Regularized MLL/MTL has become increasingly popular for medical applications \citep{hossain2021pan, zhu2022physiomtl}, but limited work has focused on rare event prediction. 
% \citep{pillai2023rare} used MTL to help predict rare life events, but did so in the context of a time series problem and was focused on anomaly detection versus prediction of a specific event. 
\cite{zhang2015predicting} proposed a regularized MLL approach for the prediction of drug side effects, using regularization to inform feature selection for an ensemble model. 
% \cite{li2015patient} used MLL to predict hypertensive complications. However, they used an SVM model with SMOTE to overcome the class imbalance. 
\cite{faletto2023predicting} considered a regularized ordinal regression method inspired by fused LASSO and designed to shrink towards proportional odds in settings where the rare event can be characterized as the most extreme of a set of ordered outcomes.
Most similar to our approach is \cite{lapedriza2007hierarchical} which imposes a penalty between the coefficient vectors of logistic regression models for related tasks. 
% Our approach builds on this by incorporating feature learning and several measures of vector similarity, then providing rigorous supporting theoretical and empirical analyses.
Our approach builds on this in two important ways. It is the first to explore, via both simulation and theory, the impact of event relatedness and event rate when using shrinkage penalties like those proposed by \cite{lapedriza2007hierarchical} and our method. Secondly, we incorporate feature learning via a neural network architecture to allow our approach to extend to more complicated non-linear setups. 

\subsection{Other Approaches}
There are various other approaches that are less related to our proposed method but can also be used for rare event prediction tasks. These approaches often employ similar regularization or information-sharing strategies but also include pre-processing steps and different machine learning model architectures.

Transfer learning is a well-known information sharing approach that aims to adapt a model trained on one task -- typically with plentiful data -- to a second task for which less data are available \citep{zhuang2020comprehensive}. Unlike MLL and MTL, transfer learning involves training on these tasks in sequence rather than simultaneously.
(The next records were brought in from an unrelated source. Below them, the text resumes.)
(* ===== verification/IdentitySpec.v ===== *)
(** * IdentitySpec: what the identity store promises, and that it keeps it

    The contract of the four stores of [crates/ip-storage/src/store.rs] on the named tables of
    [Named]: what each call reports and what it does to tenants, users, memberships and grants
    by name.  The programs of [IdentityStore], which work by row ids, keys and cascades,
    refine it on every sound database. *)
From S2P Require Import Prelude Text Ident Key Capability LimitCore PluginCore Account Sql Schema.
From S2P Require Import Integrity Named IdentityStore.

(** ** The contract *)

Definition with_n_identity (ts : list NamedTenant) (us : list NamedUser) (ms : list NamedMember)
    (gs : list NamedGrant) (n : Named) : Named :=
  MkNamed ts us ms gs (n_routes n) (n_plugins n) (n_owners n) (n_rules n) (n_limits n).
Definition on_tenants (f : list NamedTenant → list NamedTenant) (n : Named) : Named :=
  with_n_identity (f (n_tenants n)) (n_users n) (n_members n) (n_grants n) n.
Definition on_users (f : list NamedUser → list NamedUser) (n : Named) : Named :=
  with_n_identity (n_tenants n) (f (n_users n)) (n_members n) (n_grants n) n.
Definition on_members (f : list NamedMember → list NamedMember) (n : Named) : Named :=
  with_n_identity (n_tenants n) (n_users n) (f (n_members n)) (n_grants n) n.
Definition on_grants (f : list NamedGrant → list NamedGrant) (n : Named) : Named :=
  with_n_identity (n_tenants n) (n_users n) (n_members n) (f (n_grants n)) n.

Definition has_tenant (t : TenantId) (n : Named) : bool :=
  bool_decide (val t ∈ nt_id <$> n_tenants n).
Definition has_user (u : UserId) (n : Named) : bool := bool_decide (val u ∈ nu_id <$> n_users n).

(** Everything of a tenant goes with it, whatever table it is in. *)
Definition drop_tenant (t : str) (n : Named) : Named :=
  MkNamed (filter (λ x, nt_id x ≠ t) (n_tenants n)) (n_users n)
    (filter (λ x, nm_tenant x ≠ t) (n_members n))
    (filter (λ x, ng_tenant x ≠ Some t) (n_grants n))
    (n_routes n) (n_plugins n)
    (filter (λ x, no_tenant x ≠ Some t) (n_owners n))
    (filter (λ x, nl_tenant x ≠ Some t) (n_rules n))
    (filter (λ x, nk_tenant x ≠ t) (n_limits n)).

Definition drop_user (u : str) (n : Named) : Named :=
  MkNamed (n_tenants n) (filter (λ x, nu_id x ≠ u) (n_users n))
    (filter (λ x, nm_user x ≠ u) (n_members n))
    (filter (λ x, ng_user x ≠ u) (n_grants n))
    (n_routes n) (n_plugins n) (n_owners n)
    (filter (λ x, nl_user x ≠ Some u) (n_rules n))
    (filter (λ x, nk_user x ≠ Some u) (n_limits n)).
We note that multi-label, multi-task, and transfer learning are not mutually exclusive. For example, transfer learning can be used to train a multi-class classifier on new tasks.
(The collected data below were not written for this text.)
(* ===== verification/RouteStore.v ===== *)
(** * RouteStore: routing rules and the endpoints behind them

    Models [crates/ip-storage/src/sqlite/route.rs]: a rule is one row and a row for each
    endpoint behind it, replaced together in one transaction, and read back by a join whose
    rows are gathered rule by rule. *)
From S2P Require Import Prelude Text Ident Key Capability Route LimitCore PluginCore Account Sql.
From S2P Require Import Schema Integrity Named IdentityStore IdentitySpec Workflow.

Section routes.
Context `{Engine} `{Chrono}.

(** The columns of an endpoint. *)
Definition endpoint_columns (e : Endpoint) : str * str * Z * str :=
  (protocol_name (protocol e), val (host e), val (port e), val (path e)).

(** The [for] loop over [rule.target.weighted()], from one position on. *)
Fixpoint insert_targets (route position : Z) (l : list Weighted) : sql Db unit :=
  match l with
  | [] => pure (Ok tt)
  | w :: l =>
      let e := endpoint w in
      _ ← ask (insert_into_route_targets route position (protocol_name (protocol e))
        (val (host e)) (val (port e)) (val (path e)) (val (weight w)));
      insert_targets route (position + 1) l
  end.

Definition put_route (now : Timestamp) (rule : RouteRule) : sql Db unit :=
  let key := key_endpoint (rule_key rule) in
  atomically (
    route ← ask (upsert_route (val (rule_api rule)) (protocol_name (protocol key))
      (val (host key)) (val (port key)) (val (path key)) (strategy_name (rule_strategy rule)) now);
    _ ← ask (delete_from_route_targets (λ t, tg_route t = route));
    insert_targets route 0 (val (rule_target rule))).

Definition remove_route (key : RouteKey) : sql Db unit :=
  deleted ← ask (delete_from_routes (λ r, route_key r = endpoint_columns (key_endpoint key)));
  pure (some_or (NotFound ERoute) deleted).

(** The rows of [routes r JOIN route_targets t ON t.route_row_id = r.row_id]. *)
Definition routes_joined (d : Db) : list (RouteEntry * TargetEntry) :=
  rows (routes d) ≫= λ r, pair r <$> filter (λ t, tg_route t = rt_row r) (rows (route_targets d)).

Definition target_of (t : TargetEntry) : result StorageError Weighted :=
  e ← stored (endpoint_from_parts (tg_protocol t) (tg_host t) (tg_port t) (tg_path t));
  w ← map_err (λ _, Malformed ERoute) (refine check_u32 (tg_weight t));
  Ok (MkWeighted e w).

Definition strategy_of (r : RouteEntry) : result StorageError Strategy :=
  stored (strategy_named (rt_strategy r)).

Definition by_position (a b : RouteEntry * TargetEntry) : bool := tg_position a.2 <=? tg_position b.2.

Definition route_of_rows (key : RouteKey) (found : list (RouteEntry * TargetEntry))
    : result StorageError (option RouteRule) :=
  match found with
  | [] => Ok None
  | first :: _ =>
      api ← stored (new_ident (rt_api first.1));
      targets ← try_map (λ row, target_of row.2) found;
      target ← stored (from_weighted targets);
      strategy ← strategy_of first.1;
      Ok (Some (MkRouteRule api key target strategy))
  end.

Definition read_route (key : RouteKey) : sql Db (option RouteRule) :=
  found ← select (λ d, sort_by by_position
    (filter (λ row, route_key row.1 = endpoint_columns (key_endpoint key)) (routes_joined d)));
  pure (route_of_rows key found).

(** [ORDER BY r.key_host, r.key_path, r.key_protocol, r.key_port, t.position]. *)
Definition route_le (a b : RouteEntry) : bool :=
  if bool_decide (rt_host a = rt_host b) then
    if bool_decide (rt_path a = rt_path b) then
      if bool_decide (rt_protocol a = rt_protocol b) then rt_port a <=? rt_port b
      else lex_leb (rt_protocol a) (rt_protocol b)
    else lex_leb (rt_path a) (rt_path b)
  else lex_leb (rt_host a) (rt_host b).
Definition joined_le (a b : RouteEntry * TargetEntry) : bool :=
  if bool_decide (route_key a.1 = route_key b.1) then by_position a b else route_le a.1 b.1.

(** One turn of the loop that gathers the rules: [rules] and [current]. *)
Definition gather (row : RouteEntry * TargetEntry) (acc : list RouteRule * option Z)
    : result StorageError (list RouteRule * option Z) :=
  let '(rules, current) := acc in
  endpoint ← target_of row.2;
  match (if bool_decide (current = Some (rt_row row.1)) then last rules else None) with
  | Some rule =>
      target ← stored (from_weighted (val (rule_target rule) ++ [endpoint]));
      Ok (removelast rules ++ [MkRouteRule (rule_api rule) (rule_key rule) target
            (rule_strategy rule)], current)
  | None =>
      api ← stored (new_ident (rt_api row.1));
      key ← stored (endpoint_from_parts (rt_protocol row.1) (rt_host row.1) (rt_port row.1) (rt_path row.1));
      target ← stored (from_weighted [endpoint]);
      strategy ← strategy_of row.1;
      Ok (rules ++ [MkRouteRule api (MkRouteKey key) target strategy], Some (rt_row row.1))
  end.

Fixpoint gather_all (found : list (RouteEntry * TargetEntry)) (acc : list RouteRule * option Z)
    : result StorageError (list RouteRule) :=
  match found with
  | [] => Ok acc.1
  | row :: found => acc ← gather row acc; gather_all found acc
  end.

Definition read_routes : sql Db (list RouteRule) :=
  found ← select (λ d, sort_by joined_le (routes_joined d));
  pure (gather_all found ([], None)).
End routes.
There are also a number of single-label learning approaches that have been employed for rare event prediction. Firth logistic regression is a widely-used method for prediction of imbalanced binary outcomes \citep{puhr2017firth}. It introduces a penalization term which helps to eliminate bias in parameter estimation when dealing with rare events \citep{olmucs2022comparison}. Ensemble-based machine learning algorithms, including gradient boosting and random forests, are also commonly used for rare event prediction due to their ability to model complex and non-linear relationships while also mitigating overfitting by drawing random subsamples during training \citep{shyalika2023comprehensive}.
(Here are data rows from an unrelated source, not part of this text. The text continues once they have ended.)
(* ===== verification/LimitStore.v ===== *)
(** * LimitStore: limits, recorded usage, and the rules as of one revision

    Models [crates/ip-storage/src/sqlite/limit.rs], [usage.rs] and [revision.rs].  Usage is
    held by name, so what a tenant spent outlives the tenant. *)
From S2P Require Import Prelude Text Ident Key Capability Route LimitCore PluginCore Account Auth.
From S2P Require Import Limiter Recorder Sql Schema Integrity Named IdentityStore IdentitySpec.
From S2P Require Import Workflow PluginStore RouteStore.

(** ** limit.rs *)

Record NewLimit : Type := MkNewLimit {
  nl_scope : LimitScope; nl_counted : Counted; nl_period_of : Period; nl_allowed : Allowance
}.

Section limits.
Context `{Engine} `{Chrono}.

Definition limit_scope_rows (s : LimitScope) : sql Db (Z * option Z) :=
  tenant ← tenant_row_id_of (limit_tenant s);
  user ← match limit_user s with
         | Some user => row ← user_row_id_of user; pure (Ok (Some row))
         | None => pure (Ok None)
         end;
  pure (Ok (tenant, user)).

(** [i64::try_from(allowance).unwrap_or(i64::MAX)]. *)
Definition stored_allowance (a : Allowance) : Z := Z.min (val a) i64_max.

Definition put_limit (now : Timestamp) (l : NewLimit) : sql Db Limit :=
  '(tenant, user) ← limit_scope_rows (nl_scope l);
  _ ← ask (upsert_limit tenant user (val <$> limit_api (nl_scope l)) (counted_name (nl_counted l))
    (period_name (nl_period_of l)) (stored_allowance (nl_allowed l)) now);
  pure (Ok (MkLimit (nl_scope l) (nl_counted l) (nl_period_of l) (nl_allowed l) now)).

Definition remove_limit (s : LimitScope) (c : Counted) (p : Period) : sql Db unit :=
  '(tenant, user) ← limit_scope_rows s;
  removed ← ask (delete_from_limits (λ l,
    limit_key l = (tenant, or_zero user, or_empty (val <$> limit_api s), counted_name c, period_name p)));
  pure (some_or (NotFound ELimit) removed).

(** [ORDER BY l.created_at DESC, l.row_id DESC]. *)
Definition newest_first {R} (at_ row : R → Z) (a b : R) : bool :=
  if at_ a =? at_ b then row b <=? row a else at_ b <=? at_ a.

(** The rows of [limits l JOIN tenants t LEFT JOIN users u], with the columns they are sorted by. *)
Definition limits_joined (d : Db) : list (LimitEntry * NamedLimit) :=
  omap (λ l, pair l <$> named_limit (tenants d) (users d) l) (rows (limits d)).

(** [set]: a limit rebuilt from its row. *)
Definition limit_read (l : NamedLimit) : result StorageError Limit :=
  tenant ← stored (new_ident (nk_tenant l));
  user ← stored (transpose (new_ident <$> nk_user l));
  api ← stored (transpose (new_ident <$> nk_api l));
  counted ← stored (counted_named (nk_counted l));
  period ← stored (period_named (nk_period l));
  allowed ← ok_or (Malformed ELimit) (try_unsigned u64_max (nk_allowance l));
  allowance ← stored (new_allowance allowed);
  at_ ← stored (from_unix_seconds (nk_at l));
  Ok (MkLimit (MkScope tenant user api) counted period allowance at_).

Definition limits_newest_first (d : Db) : list (LimitEntry * NamedLimit) :=
  sort_by (newest_first (λ r, li_at r.1) (λ r, li_row r.1)) (limits_joined d).

Definition read_limits : sql Db (list Limit) :=
  found ← select limits_newest_first;
  pure (try_map (λ r, limit_read r.2) found).
End limits.

(** ** usage.rs *)

Record Usage : Type := MkUsage { usage_row : Z; usage_new : NewUsage; usage_at : Timestamp }.

Section usage.
Context `{Engine} `{Chrono} `{Crypto}.

Definition usage_entry (u : NewUsage) (at_ : Timestamp) (row : Z) : UsageEntry :=
  MkUsageEntry row (hex_encode (val (u_trace u))) (val <$> u_turn u) (val (u_tenant u))
    (val (u_user u)) (val (u_api u)) (val <$> u_model u)
    (val (tokens_input (u_tokens u))) (val (tokens_output (u_tokens u)))
    (served_name (u_served u))
    ((λ r, val (replica_host r)) <$> u_served_by u) ((λ r, val (replica_port r)) <$> u_served_by u)
    (u_latency u) at_.

Definition record_usage (now : Timestamp) (u : NewUsage) : sql Db Usage :=
  row ← ask (insert_into_usage (usage_entry u now));
  at_ ← pure (stored (from_unix_seconds (ug_at row)));
  pure (Ok (MkUsage (ug_row row) u at_)).

(** Which endpoint answered; half of one is refused. *)
Definition served_by_of (host : option str) (port : option Z) : result StorageError (option Replica) :=
  match host, port with
  | Some host, Some port =>
      h ← stored (new_host host);
      p ← stored (port_of_i64 port);
      Ok (Some (MkReplica h p))
  | None, None => Ok None
  | _, _ => Err (Malformed EUsage)
  end.

Definition recorded (r : UsageEntry) : result StorageError Usage :=
  trace ← map_err (λ _, Malformed EUsage) (TraceId_from_hex (ug_trace r));
  turn ← stored (transpose (new_ident <$> ug_turn r));
  tenant ← stored (new_ident (ug_tenant r));
  user ← stored (new_ident (ug_user r));
  api ← stored (new_ident (ug_api r));
  model ← stored (transpose (new_model_name <$> ug_model r));
  input ← token_count (ug_input r);
  output ← token_count (ug_output r);
  source ← served (ug_served r);
  by_ ← served_by_of (ug_host r) (ug_port r);
  waited ← latency (ug_latency r);
  at_ ← stored (from_unix_seconds (ug_at r));
  Ok (MkUsage (ug_row r)
    (MkNewUsage trace turn tenant user api model (MkTokens input output) source by_ waited) at_).

Definition read_usage (row : Z) : sql Db (option Usage) :=
  found ← select (λ d, row_at (usage d) row);
  pure (transpose (recorded <$> found)).

(** [(?2 IS NULL OR tenant_id = ?2) AND ...]. *)
Definition usage_matches (f : UsageFilter) (r : UsageEntry) : Prop :=
  match filter_tenant f with Some t => ug_tenant r = val t | None => True end ∧
  match filter_user f with Some u => ug_user r = val u | None => True end ∧
  match filter_api f with Some a => ug_api r = val a | None => True end.
#[export] Instance usage_matches_dec f r : Decision (usage_matches f r).
Proof using.
  unfold usage_matches. repeat apply and_dec; by destruct (_ : option _); apply _.
Defined.

(** [u64::try_from(spent).unwrap_or(0)] of the sum or the count. *)
Definition spent_of (f : UsageFilter) (c : Counted) (moment : Timestamp) (l : list UsageEntry) : Z :=
  let found := filter (λ r, moment ≤ ug_at r ∧ usage_matches f r) l in
  default 0 (try_unsigned u64_max
    (match c with
     | Tokens => zsum ((λ r, ug_input r + ug_output r) <$> found)
     | Requests => Z.of_nat (length found)
     end)).

Definition spent (f : UsageFilter) (c : Counted) (moment : Timestamp) : sql Db Z :=
  select (λ d, spent_of f c moment (rows (usage d))).

Definition sweep_usage (moment : Timestamp) : sql Db Z :=
  swept ← ask (delete_from_usage (λ r, ug_at r < moment));
  pure (Ok (Z.of_nat swept)).
End usage.

(** ** revision.rs *)

Record RuleSet : Type := MkRuleSet {
  set_revision : Z; set_routes : list RouteRule; set_rules : list PluginRule; set_limits : list Limit
}.

Section revision.
Context `{Engine} `{Chrono} `{Crypto}.

Definition read_revision : sql Db Z :=
  r ← select revision;
  pure (ok_or (Malformed ERuleRevision) (try_unsigned u64_max r)).

Definition rule_revision : sql Db Z := read_revision.

Definition rule_set : sql Db RuleSet :=
  atomically (
    r ← read_revision;
    routes ← read_routes;
    rules ← read_rules;
    limits ← read_limits;
    pure (Ok (MkRuleSet r routes rules limits))).
End revision.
Another traditional method to address data imbalance is using resampling algorithms, such as under-sampling (down-sampling) and over-sampling (up-sampling) \citep{barandela2004imbalanced}. Under-sampling removes examples from the majority class, while over-sampling replicates minority class samples to balance the dataset. However, the former may lead to loss of important information, so it is usually preferable to combine over-sampling with other techniques. For example, Synthetic Minority Over-sampling Technique (SMOTE) generates synthetic minority class samples based using a nearest neighbors approach \citep{elreedy2019comprehensive}. In practice, these data preprocessing techniques can be used together with our proposed approach and comparator methods. However, the exploration of this is outside the scope of this paper and we leave it to future work.